Methods for Solving Simultaneous Equations

• Let us now understand how to solve simultaneous equations through the above-mentioned methods.
• From equation (1) and equation (2) we will determine the value of x and y.
• We need to convert this worded example into mathematical language.

In above set first equation comes with second degree so this set will be called nonlinear simultaneous equations. The aim of this section is to understand what are simultaneous equations and how we can solve them? After reading this section we will be able to write down a word problem in the form of simultaneous equations and be able to find out the solution. When you have plotted the graphs, you can work out the values of \(x\) and \(y\) that solve the equations.

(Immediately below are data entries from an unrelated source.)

(** * USB transport backends of MSPDebug: a shallow embedding

    The transport layer of the debugger (HID bootloader framing, TI3410
    firmware push, CDC-ACM, CP210x and FTDI serial bridges) translated
    function by function from the C sources, with the USB stack made an
    explicit environment, and the properties of the transport contract
    stated over that translation.

    Conventions.  A C [int], [uint8_t], [uint16_t] or [unsigned int] is a
    [Z]; where the C type wraps, the wrap is written out ([uint8],
    [uint16], [uint32]).  A byte buffer is a [list Z]; a pointer and a
    length are the list of bytes they denote.  A function that returns
    [0], [-1] or a count returns that [Z]; a structure updated in place
    is returned next to it.  Messages, delays, [malloc]/[free] of the
    instance and [libusb_init] are left out.  The sources are read as
    built on Linux ([__linux__] defined). *)

From Stdlib Require Import String Ascii.
From Stdlib Require Import ZArith List Lia Bool.
Import ListNotations.
Open Scope Z_scope.

(* ================================================================= *)
(** ** C integer and buffer helpers *)

Definition uint8 (x : Z) : Z := x mod 256.
Definition uint16 (x : Z) : Z := x mod 65536.
Definition uint32 (x : Z) : Z := x mod 4294967296.

(** The range of a C [int] (limits.h). *)
Definition INT_MAX : Z := 2147483647.
Definition INT_MIN : Z := -2147483648.

(** [x] is a value an [int] holds. *)
Definition fits_int (x : Z) : Prop := INT_MIN <= x <= INT_MAX.

(** [memset(buf, c, n)] on an array of [n] bytes. *)
Definition memset (c : Z) (n : nat) : list Z := repeat c n.

(** [memcpy(dst + off, src, length src)]: the bytes of [dst] from [off] on
    are replaced by [src]; the array keeps its length when the copy is in
    bounds. *)
Definition memcpy (dst : list Z) (off : nat) (src : list Z) : list Z :=
  firstn off dst ++ src ++ skipn (off + length src) dst.

(** [dst[i] = v]. *)
Definition store (dst : list Z) (i : nat) (v : Z) : list Z :=
  firstn i dst ++ v :: skipn (S i) dst.

(** [buf[i]] of a byte array. *)
Definition load (buf : list Z) (i : nat) : Z := nth i buf 0.

(* ================================================================= *)
(** ** transport/ti3410.c: firmware image *)

Module Ti3410Fw.

Definition TI_FIRMWARE_BUF_SIZE : Z := 16284.

(** [struct binfile_chunk]: a start address and [len] bytes of data. *)
Record binfile_chunk : Type := mk_chunk {
  addr : Z;
  data : list Z
}.

Definition len (ch : binfile_chunk) : Z := Z.of_nat (length (data ch)).

(** [struct firmware]. *)
Record firmware : Type := mk_firmware {
  buf : list Z;
  size : Z
}.

(** The bytes of the buffer that belong to the image: [buf[0 .. size)]. *)
Definition image (f : firmware) : list Z :=
  firstn (Z.to_nat (size f)) (buf f).

(** What [do_extract] reports: [0], or [-1] after one of its two
    messages. *)
Inductive extract_status : Type :=
| extract_ok
| firmware_gap
| maximum_firmware_size_exceeded.

Definition rc_of_status (s : extract_status) : Z :=
  match s with extract_ok => 0 | _ => -1 end.

(** [do_extract]: the chunk callback.  The firmware is updated in place;
    on failure it is left as it was. *)
Definition do_extract (f : firmware) (ch : binfile_chunk)
  : extract_status * firmware :=
  if negb (size f =? addr ch) then (firmware_gap, f)
  else if uint32 (size f + len ch) >? TI_FIRMWARE_BUF_SIZE
  then (maximum_firmware_size_exceeded, f)
  else (extract_ok,
        {| buf := memcpy (buf f) (Z.to_nat (size f)) (data ch);
           size := uint32 (size f + len ch) |}).

(** Modelled from the spec: the Intel-HEX decoder [ihex_extract] is an
    external collaborator (ihex.h); it hands the chunks of the file to the
    callback in file order and stops at the first chunk the callback
    rejects. *)
Fixpoint ihex_extract (chunks : list binfile_chunk) (f : firmware)
  : extract_status * firmware :=
  match chunks with
  | [] => (extract_ok, f)
  | ch :: rest =>
      match do_extract f ch with
      | (extract_ok, f') => ihex_extract rest f'
      | failed => failed
      end
  end.

(** [memset(f, 0, sizeof( *f))] of [load_firmware]. *)
Definition empty_firmware : firmware :=
  {| buf := memset 0 (Z.to_nat TI_FIRMWARE_BUF_SIZE); size := 0 |}.

(** [load_firmware], once the file is found and checked: clear the
    structure and run the decoder over it. *)
Definition load_firmware (chunks : list binfile_chunk)
  : extract_status * firmware :=
  ihex_extract chunks empty_firmware.

(** The checksum loop of [prepare_firmware]:
    [for (i = 3; i < f->size; i++) cksum += f->buf[i]] on a [uint8_t]. *)
Definition cksum_loop (bytes : list Z) : Z :=
  fold_left (fun cksum b => uint8 (cksum + b)) bytes 0.

(** [prepare_firmware]. *)
Definition prepare_firmware (f : firmware) : firmware :=
  let real_size := uint16 (size f - 3) in
  let cksum :=
    cksum_loop (firstn (Z.to_nat (size f - 3)) (skipn 3 (buf f))) in
  let b0 := store (buf f) 0 (uint8 (Z.land real_size 255)) in
  let b1 := store b0 1 (uint8 (Z.shiftr real_size 8)) in
  let b2 := store b1 2 cksum in
  {| buf := b2; size := size f |}.

(** The chunk contract in the spec's words: contiguous and ascending,
    each chunk starting where the previous one ended, the first at [a]. *)
Fixpoint contiguous_from (a : Z) (chunks : list binfile_chunk) : Prop :=
  match chunks with
  | [] => True
  | ch :: rest => addr ch = a /\ contiguous_from (a + len ch) rest
  end.

Definition total_len (chunks : list binfile_chunk) : Z :=
  Z.of_nat (length (concat (map data chunks))).

(** Sum of a byte sequence, unreduced. *)
Definition sum_bytes (bytes : list Z) : Z := fold_right Z.add 0 bytes.

(** Finalization in the spec's words: a 3-byte header is put in front of
    the accumulated image [f], giving the finished image [f'], whose first
    two bytes are the little-endian encoding of [L - 3] and whose third
    byte is the 8-bit sum of the bytes after offset 3, [L] being the
    decoded length. *)
Definition header_prepended (f f' : firmware) : Prop :=
  exists hdr : list Z,
    length hdr = 3%nat /\ image f' = hdr ++ image f.

Definition finalized_as_specified (f f' : firmware) : Prop :=
  header_prepended f f' /\
  load (image f') 0 = (size f - 3) mod 256 /\
  load (image f') 1 = (size f - 3) / 256 /\
  load (image f') 2 = sum_bytes (skipn 3 (image f')) mod 256.

End Ti3410Fw.
(* ===== verification/_CoqProject ===== *)
-Q . S2P
Prelude.v
LLComms.v
TtyBus.v
WbuSpec.v
TtyBase.v
TtyRecv.v
TtySend.v
TtyWord.v
TtyRead.v
Board.v
TtyProps.v
Words.v
TbClock.v
MemSim.v
EnetCtrlSim.v
FlashSim.v
FlashProps.v
FlashClaims.v
FlashDrvr.v
FlashChip.v
FlashDrvrProps.v
FlashWrite.v
Uart.v
UartRx.v
UartTx.v
UartProps.v
UartClaims.v
UartSim.v
UartSimProps.v
Zopcodes.v
ZopcodesProps.v
Boot.v
Txfns.v
Irq.v
Zipelf.v
Zipload.v
LoadBoard.v
LoadProps.v
LoadClaims.v
MainTb.v
Wbregs.v
WbregsProps.v
WbregsTty.v
Mkspeech.v
Syscalls.v
SyscallsProps.v
NetUart.v
NetUartProps.v
TtyBridge.v
Scope.v
ScopeProps.v
LongDiv.v
Net.v
NetProto.v
NetWp.v
NetIp.v
NetRx.v
NetClaims.v
NetArp.v
NetUdp.v
SimplePing.v
PingProps.v
PingClaims.v
Fft.v
FftSpec.v
FftProps.v
FftClaims.v
FftClient.v
FftProto.v
Lemma memsim_pipeline_witness :
  exists s outs s', memsim_new 0 16 3 = Some s /\
    run [mkReq true true true 2 7 15; mkReq true true false 2 0 0] s = Some (outs, s') /\
    let '(answers, mem') := mem_run (m_mask s) [mkReq true true true 2 7 15; mkReq true true false 2 0 0] (m_mem s) in
    m_mem s' = mem' /\ length outs = 2%nat /\
    forall k ack stall data, outs !! k = Some (ack, stall, data) -> stall = 0 /\
      (if Z.of_nat k <? 3 then ack = 0 else answers !! (k - Z.to_nat 3)%nat = Some (ack, data)).
Proof.
  apply (memsim_pipeline 0 16 3 [mkReq true true true 2 7 15; mkReq true true false 2 0 0]); lia.
Defined.

(** A byte of a word. *)
Definition lane (i v : Z) : Z := (v .>> (8 * i)) .& 0xff.

Definition lanes_ok (sel : Z) : bool :=
  let m := selmask sel in
  forallb (fun i => (lane i m =? if Z.testbit sel i then 0xff else 0) &&
                    (lane i (0xffffffff .^ m) =? if Z.testbit sel i then 0 else 0xff)) [0; 1; 2; 3] &&
  Bool.eqb (m =? 0xffffffff) (sel =? 15).

Lemma land_lane i a b : 0 <= i -> lane i (a .& b) = lane i a .& lane i b.
Proof.
  intros Hi. unfold lane. rewrite Z.shiftr_land. apply Z.bits_inj'. intros n Hn.
  rewrite !Z.land_spec. destruct (Z.testbit 255 n), (Z.testbit (a .>> (8 * i)) n), (Z.testbit (b .>> (8 * i)) n); done.
Qed.

Lemma lor_lane i a b : 0 <= i -> lane i (a .| b) = lane i a .| lane i b.
Proof.
  intros Hi. unfold lane. rewrite Z.shiftr_lor. apply Z.bits_inj'. intros n Hn.
  rewrite !Z.land_spec, !Z.lor_spec, !Z.land_spec.
  destruct (Z.testbit 255 n), (Z.testbit (a .>> (8 * i)) n), (Z.testbit (b .>> (8 * i)) n); done.
Qed.

Lemma lane_ff i v : lane i v .& 0xff = lane i v.
Proof. unfold lane. by rewrite <- Z.land_assoc. Qed.

(** Byte enables: a write replaces exactly the bytes that [wb_sel] selects,
    and reads back as written when all four are. *)
Theorem write_lanes sel memv data i : 0 <= sel < 16 -> 0 <= i <= 3 ->
  lane i (merge (selmask sel) memv data) = (if Z.testbit sel i then lane i data else lane i memv) /\
  (sel = 15 -> merge (selmask sel) memv data = data).
Proof.
  intros Hs Hi. assert (Hok : lanes_ok sel = true) by (clear -Hs; by_range sel 0 16%nat).
  unfold lanes_ok in Hok. cbn [forallb] in Hok. rewrite !andb_true_iff, !Z.eqb_eq in Hok.
  destruct Hok as [(L0 & L1 & L2 & L3 & _) Heq%Bool.eqb_prop].
  assert (HL : lane i (selmask sel) = (if Z.testbit sel i then 0xff else 0) /\
               lane i (0xffffffff .^ selmask sel) = (if Z.testbit sel i then 0 else 0xff)).
  { assert (Hc : i = 0 \/ i = 1 \/ i = 2 \/ i = 3) by lia.
    by destruct Hc as [-> | [-> | [-> | ->]]]. }
  destruct HL as [Hm Hn]. unfold merge. rewrite Heq. destruct (Z.eqb_spec sel 15) as [-> | Hne].
  - split; [| done]. assert (Hc : i = 0 \/ i = 1 \/ i = 2 \/ i = 3) by lia.
    by destruct Hc as [-> | [-> | [-> | ->]]].
  - split; [| done]. rewrite lor_lane, !land_lane, Hm, Hn by lia.
    destruct (Z.testbit sel i); rewrite ?Z.land_0_r, lane_ff; [by rewrite Z.lor_0_l | by rewrite Z.lor_0_r].
Qed.

Lemma write_lanes_witness :
  lane 1 (merge (selmask 5) 0x11223344 0xaabbccdd) = 0x33 /\ (5 = 15 -> merge (selmask 5) 0x11223344 0xaabbccdd = 0xaabbccdd).
Proof. apply (write_lanes 5 0x11223344 0xaabbccdd 1); lia. Defined.
(** The end of a period: the output register has moved on. *)
Definition lowered (n : Z) (s : ENETCTRLSIM) : ENETCTRLSIM :=
  s <| m_tickcount := n - 1 |> <| m_lastclk := 0 |> <| m_outreg := s32 (s32 (m_outreg s .<< 1) .| 1) |>.

Lemma posedge_call n b s s2 : mdio n s -> (b = true -> m_consecutive_clocks s < 32) ->
  enet_shift (of_bool b) (edged n b s) = Some s2 ->
  enet_call 0 1 (of_bool b) s = Some ((of_bool b .& outbit s2) .& 1, s2 <| m_lastclk := 1 |>).
Proof.
  intros [Hn Hc Ht Hp Htp Hph Hsy Hm] Hcc Hsh. destruct s as [cc lo tk tpc lc TPC PHY mem sy dr hw og].
  cbn in Hc, Ht, Hp, Htp, Hph, Hsy, Hm, Hcc. subst lc tk tpc TPC PHY sy. unfold enet_call, edged in *.
  unfold set_field in *. cbv [set_m_tickcount set_m_lastclk set_m_consecutive_clocks set_m_ticks_per_clock
    m_lastclk m_tickcount m_consecutive_clocks m_ticks_per_clock TICKS_PER_CLOCK m_synched set_m_synched
    set_m_lastout set_m_halfword set_m_datareg m_lastout PHY_ADDR m_emem m_datareg m_halfword m_outreg] in Hsh |- *.
  change (truthy 1) with true. change (truthy 0) with false. cbn [andb negb].
  rewrite s32_id by lia. replace (n - 1 + 1) with n by lia.
  assert (E1 : b = true -> (cc <? 128) = true) by (intros Hb; specialize (Hcc Hb); apply Z.ltb_lt; lia).
  assert (E2 : (n <? 4) = false) by (apply Z.ltb_ge; lia).
  assert (E3 : b = true -> (32 <? cc + 1) = false) by (intros Hb; specialize (Hcc Hb); apply Z.ltb_ge; lia).
  destruct b; cbn [of_bool] in *; [change (truthy 1) with true | change (truthy 0) with false];
    cbn [andb negb]; rewrite ?E1, Z.eqb_refl, E2 by done; cbn [andb negb orb]; [rewrite E3 by done | change (32 <? 0) with false];
    cbv iota; rewrite Hsh; by destruct s2.
Qed.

Make the coefficients of one of the variables the same in both equations

While it involves several steps, the substitution method for solving simultaneous equations requires only basic algebra skills. Simultaneous equations or a system of equations consisting of two or more equations of two or more variables that are simultaneously true. Thus, for solving simultaneous equations we need to find solutions that are common to all of the given equations. Amongst the various types, the article will focus on simultaneous linear equations. Linear equations in one variable and multiples are equations of degree 1, in which the highest power of a variable is one. In this article, we are going to learn different methods of solving simultaneous linear equations with steps and many solved examples in detail.

Worked example 10: Simultaneous equations

A pair of linear equations can also be solved using the graphical method. The graph of linear equations in two variables represents straight lines in the two-dimensional cartesian plane. The intersection point of these lines gives us the common solutions to our simultaneous equations. Let us understand how to solve simultaneous equations graphically.

Go through the solved example given below to understand the method of solving simultaneous equations by the elimination method along with steps. Here, you will learn the methods of solving simultaneous linear equations along with examples. Many times, we find the solution but forget to check that even it is true or false.

Simultaneous Linear Equations

We now have two equations of straight line graphs, which we can plot. Neither the \(x\) nor the \(y\) will be eliminated by adding or subtracting these equations as they stand. By adding the two equations together we can eliminate the variable y. For each of the simultaneous equations examples below we have included a graphical representation. When we draw the graphs of these two equations, we can see that they intersect at (1,5).

Now, let us discuss all these three methods in detail with examples. According to method first make the coefficient same of a one variable, here we make the same coefficient of x. See both the equations are true at a same time for single value of x and y. Notice we now have equations where we do not have equal coefficients (see example 3). In this example this is the letter \(y\), which has a coefficient of 1 in each equation. Consider the first equation as a reference (we can take any one of the equations).

In this method, we first try to represent both variables in terms of another variable arriving at equations in one variable which is trivial to solve. See the examples below for how to solve the simultaneous linear equations employment expenses of transport employees using the three most common forms of simultaneous equations. Below is the solved example with steps to understand the solution of simultaneous linear equations using the substitution method in a better way.

But you can use two equations together, if they have the same two unknowns, to make one equation that has only one solution. Subtracting the second equation from the first equation leads to a single variable equation, which determines the value of y . Substitute this value into either equation to determine the value of x . So our first step in eliminating one of the variables is to make either coefficients of h or i the same. 5Check your answer by substituting both values into either of the original equations.